→ DATASET
(** X17: [LogixConnection.get_params_from_db] ends in [AttributeError]
    exactly when the Logix table holds a row with the id and the base
    table holds none.  Whenever it returns parameters, they build a Logix
    connection with the id asked for, and if the Logix table holds a row
    with the id, the poll rate of that connection is the stored one, or
    1.0 when the stored one is falsy. *)
Theorem logix_get_params_needs_base_row models session id lo o :
  models !! "connection-params-local" = Some lo →
  models !! "connection-params-logix" = Some o →
  ((∃ msg, LogixConnection_get_params_from_db models session id = Db.AttributeError msg)
   ↔ (∀ r, r ∈ session lo → Db.attr r "id" ≠ id)
     ∧ ∃ r, r ∈ session o ∧ Db.attr r "id" = id)
  ∧ (∀ params,
       LogixConnection_get_params_from_db models session id = Db.Loaded (Some params) →
       ∃ lc, LogixConnection.__init__ models params = Return lc
             ∧ _id (LogixConnection.base lc) = id
             ∧ connection_type (LogixConnection.base lc) = "logix"
             ∧ ∀ conn, Db.first (Db.filter_eq "id" id (session o)) = Some conn →
                       _pollrate (LogixConnection.base lc)
                       = py_or (Db.attr conn "pollrate") (VNum 1)).
Proof.
  intros Hlo Ho. unfold LogixConnection_get_params_from_db.
  rewrite (get_params_run _ _ _ _ Hlo). unfold getitem. rewrite Ho.
  destruct (Db.first (Db.filter_eq "id" id (session lo))) as [b|] eqn:Hb;
    destruct (Db.first (Db.filter_eq "id" id (session o))) as [conn|] eqn:Hconn;
    cbv beta iota.
  - apply first_filter_Some in Hb as [Hbin Hbid]. split.
    + split; [by intros [msg ?]|]. intros [Hnone _]. by destruct (Hnone b Hbin).
    + intros params [= <-].
      unfold LogixConnection.__init__. cbn.
      erewrite init_present; [|by simplify_map_eq..].
      rewrite Hlo. cbn. unfold getitem. rewrite Ho. cbn.
      eexists. split_and!; [reflexivity | by simplify_map_eq | done |].
      intros conn' [= <-]. cbn. unfold get. by simplify_map_eq.
  - apply first_filter_Some in Hb as [Hbin Hbid]. split.
    + split; [by intros [msg ?]|]. intros [Hnone _]. by destruct (Hnone b Hbin).
    + intros params [= <-].
      unfold LogixConnection.__init__. cbn.
      erewrite init_present; [|by simplify_map_eq..].
      rewrite Hlo. cbn. unfold getitem. rewrite Ho. cbn.
      eexists. split_and!; [reflexivity | by simplify_map_eq | done | done].
  - apply first_filter_Some in Hconn as [Hin Hid].
    pose proof (proj1 (first_filter_None _ _ _) Hb) as Hnone. split; [|done].
    split; [|by eexists]. intros _. split; [exact Hnone | by exists conn].
  - pose proof (proj1 (first_filter_None _ _ _) Hconn) as Hnone. split; [|done].
    split; [by intros [msg ?]|]. intros [_ (r & Hr & Hid)]. by destruct (Hnone r Hr).
Qed.

(** The base table has no row "plc", the Logix table has one. *)
Lemma logix_get_params_needs_base_row_witness :
  declared_models !! "connection-params-local" = Some (OrmModel "connection-params-local")
  ∧ declared_models !! "connection-params-logix" = Some (OrmModel "connection-params-logix")
  ∧ ∃ msg,
      LogixConnection_get_params_from_db declared_models
        (λ '(OrmModel table),
           if decide (table = "connection-params-logix")
           then [ {[ "id" := VStr "plc"; "pollrate" := VNum 1 ]} ] else [])
        (VStr "plc")
      = Db.AttributeError msg.
Proof.
  assert (declared_models !! "connection-params-local"
          = Some (OrmModel "connection-params-local")) as Hlo by (vm_compute; reflexivity).
  assert (declared_models !! "connection-params-logix"
          = Some (OrmModel "connection-params-logix")) as Ho by (vm_compute; reflexivity).
  split_and!; [exact Hlo | exact Ho |].
  apply (proj1 (logix_get_params_needs_base_row declared_models _ (VStr "plc") _ _ Hlo Ho)).
  split.
  - intros r Hr. vm_compute in Hr. by apply not_elem_of_nil in Hr.
  - eexists. split; [vm_compute; by left | vm_compute; reflexivity].
Defined.

(** X18: on a connection of type "logix", with the table [TAG_TYPES],
    [load_tags_from_db] does nothing when the tag table holds no row of the
    connection, and otherwise fails at the first row with a bare
    [KeyError] for 'logix', not a [PropertyError]; in both cases the
    connection is left as it was. *)
Theorem load_tags_logix class_get_params models session c tr o :
  connection_type c = "logix" →
  models !! "tag-params-local" = Some o →
  load_tags_from_db TAG_TYPES class_get_params models session (World c tr)
  = match Db.filter_eq "connection_id" (id c) (session o) with
    | [] => (Returns tt, World c tr)
    | _ :: _ => (Raises (KeyError (VStr "logix")), World c tr)
    end.
Proof.
  intros Htype Ho. unfold load_tags_from_db.
  rewrite bind_run. unfold getitem at 1. rewrite Ho. cbn [lift].
  rewrite bind_run. cbn [get_self self].
  destruct (Db.filter_eq "connection_id" (id c) (session o)) as [|row rows]; [done|].
  cbn [for_]. unfold bind at 1. cbv beta.
  rewrite bind_run. cbn [get_self self]. rewrite bind_run, Htype.
  reflexivity.
Qed.

Lemma load_tags_logix_witness :
  connection_type (set_connection_type "logix" c1) = "logix"
  ∧ declared_models !! "tag-params-local" = Some (OrmModel "tag-params-local")
  ∧ load_tags_from_db TAG_TYPES (λ _ _ _ _, Return None) declared_models
      (λ _, [ {[ "id" := VStr "t1"; "connection_id" := VStr "c1" ]} ])
      (World (set_connection_type "logix" c1) [])
    = (Raises (KeyError (VStr "logix")), World (set_connection_type "logix" c1) []).
Proof.
  assert (declared_models !! "tag-params-local" = Some (OrmModel "tag-params-local"))
    as Ho by (vm_compute; reflexivity).
  split_and!; [reflexivity | exact Ho |].
  exact (load_tags_logix (λ _ _ _ _, Return None) declared_models
           (λ _, [ {[ "id" := VStr "t1"; "connection_id" := VStr "c1" ]} ])
           (set_connection_type "logix" c1) [] _ eq_refl Ho).
Defined.
End LoadingLogix.

Section LoadingLocal.
Import Connection.
Implicit Types (c : t) (tr : list event) (models : orm_models) (session : Db.session).

Lemma load_loop_local class_get_params models session (rows : list Db.row) c tr :
  connection_type c = "local" →
  (∀ row, row ∈ rows →
     ∃ p, class_get_params TagClass session (Db.attr row "id") (id c) = Return (Some p)
          ∧ p !! "id" = Some (Db.attr row "id")) →
  ∃ m, for_ rows (λ tag,
           c ← get_self;
           cls ← lift (getitem TAG_TYPES (connection_type c));
           params ← lift (class_get_params cls session (Db.attr tag "id") (id c));
           match params with
           | Some params => new_tag TAG_TYPES models params ;; ret tt
           | None =>
               lift (Raise (TypeError "'NoneType' object does not support item assignment"))
           end)
         (World c tr)
       = (Returns tt, World (set_tags m c) tr)
       ∧ (∀ row, row ∈ rows →
            ∃ tag, m !! Db.attr row "id" = Some (ATag tag)
                   ∧ Tag._connection_id tag = id c)
       ∧ (∀ k, (∀ row, row ∈ rows → Db.attr row "id" ≠ k) → m !! k = tags c !! k).
Proof.
  revert c. induction rows as [|row rows IH]; intros c Htype Hrows.
  - exists (tags c). split_and!.
    + cbn. by destruct c.
    + intros row Hrow. by apply not_elem_of_nil in Hrow.
    + done.
  - destruct (Hrows row ltac:(by left)) as (p & Hp & Hpid).
    cbn [for_]. unfold bind at 1. cbv beta.
    rewrite bind_run. cbn [get_self self]. rewrite bind_run, Htype.
    replace (getitem TAG_TYPES "local") with (Return TagClass)
      by (vm_compute; reflexivity).
    cbn [lift]. rewrite bind_run, Hp. cbn [lift].
    rewrite bind_run, new_tag_run, Htype.
    replace (TAG_TYPES !! "local") with (Some TagClass) by (vm_compute; reflexivity).
    cbn [construct]. rewrite tag_init_run. unfold new_tag_params.
    rewrite lookup_insert_ne by done. rewrite lookup_insert_eq, Hpid.
    cbn [mbind result_bind rbind]. unfold ret at 1.
    set (tag0 := Tag.mk (Db.attr row "id") (id c)
                   (default (VStr "") (<["connection_id":=id c]> p !! "description"))
                   (default (VStr "") (<["connection_id":=id c]> p !! "datatype"))
                   (default (VStr "") (<["connection_id":=id c]> p !! "tag_type"))).
    set (c1 := set_tags (<[Db.attr row "id" := ATag tag0]> (tags c)) c).
    destruct (IH c1) as (m & Hrun & Hm & Hframe).
    { exact Htype. }
    { intros row' Hrow'. apply Hrows. by right. }
    exists m. split_and!.
    + exact Hrun.
    + intros row' [->|Hrow']%elem_of_cons; [|by apply Hm].
      destruct (decide (Exists (λ r, Db.attr r "id" = Db.attr row "id") rows))
        as [Hex|Hnex].
      * apply Exists_exists in Hex as (r & Hr & Hrid).
        rewrite <- Hrid. by apply Hm.
      * exists tag0. split; [|done]. rewrite Hframe.
        -- subst c1. cbn. apply lookup_insert_eq.
        -- intros r Hr Hrid. apply Hnex, Exists_exists. eauto.
    + intros k Hk. rewrite Hframe.
      * subst c1. cbn. apply lookup_insert_ne. apply Hk. by left.
      * intros r Hr. apply Hk. by right.
Qed.

(** X19: on a connection of type "local", when the class method of the
    tag class returns, for every stored tag row of the connection,
    parameters that carry the row's id, [load_tags_from_db] returns having
    registered a tag for every such row, each bound to the connection's own
    id; the entries of the tag map under other ids, the rest of the
    connection and the trace are as before. *)
Theorem load_tags_local class_get_params models session c tr o :
  connection_type c = "local" →
  models !! "tag-params-local" = Some o →
  (∀ row, row ∈ session o → Db.attr row "connection_id" = id c →
     ∃ p, class_get_params TagClass session (Db.attr row "id") (id c) = Return (Some p)
          ∧ p !! "id" = Some (Db.attr row "id")) →
  ∃ w, load_tags_from_db TAG_TYPES class_get_params models session (World c tr)
       = (Returns tt, w)
       ∧ trace w = tr
       ∧ set_tags (tags c) (self w) = c
       ∧ (∀ row, row ∈ session o → Db.attr row "connection_id" = id c →
            ∃ tag, tags (self w) !! Db.attr row "id" = Some (ATag tag)
                   ∧ Tag._connection_id tag = id c)
       ∧ (∀ k, (∀ row, row ∈ session o → Db.attr row "connection_id" = id c →
                       Db.attr row "id" ≠ k) →
               tags (self w) !! k = tags c !! k).
Proof.
  intros Htype Ho Hrows. unfold load_tags_from_db.
  rewrite bind_run. unfold getitem at 1. rewrite Ho. cbn [lift].
  rewrite bind_run. cbn [get_self self].
  destruct (load_loop_local class_get_params models session
              (Db.filter_eq "connection_id" (id c) (session o)) c tr Htype)
    as (m & Hrun & Hm & Hframe).
  { intros row [Hcid Hrow]%list_elem_of_filter. by apply Hrows. }
  rewrite Hrun. eexists. split; [reflexivity|]. cbn [self trace tags set_tags _tags].
  split_and!; [done | by destruct c | |].
  - intros row Hrow Hcid. apply Hm. by apply list_elem_of_filter.
  - intros k Hk. apply Hframe.
    intros row [Hcid Hrow]%list_elem_of_filter. by apply Hk.
Qed.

→ REQUIREMENT
Copy the records above exactly, from the first line through the line containing "1.0 when the stored one is falsy. *)", and include nothing else.

→ COMPLETED EXERCISE
(** X17: [LogixConnection.get_params_from_db] ends in [AttributeError]
    exactly when the Logix table holds a row with the id and the base
    table holds none.  Whenever it returns parameters, they build a Logix
    connection with the id asked for, and if the Logix table holds a row
    with the id, the poll rate of that connection is the stored one, or
    1.0 when the stored one is falsy. *)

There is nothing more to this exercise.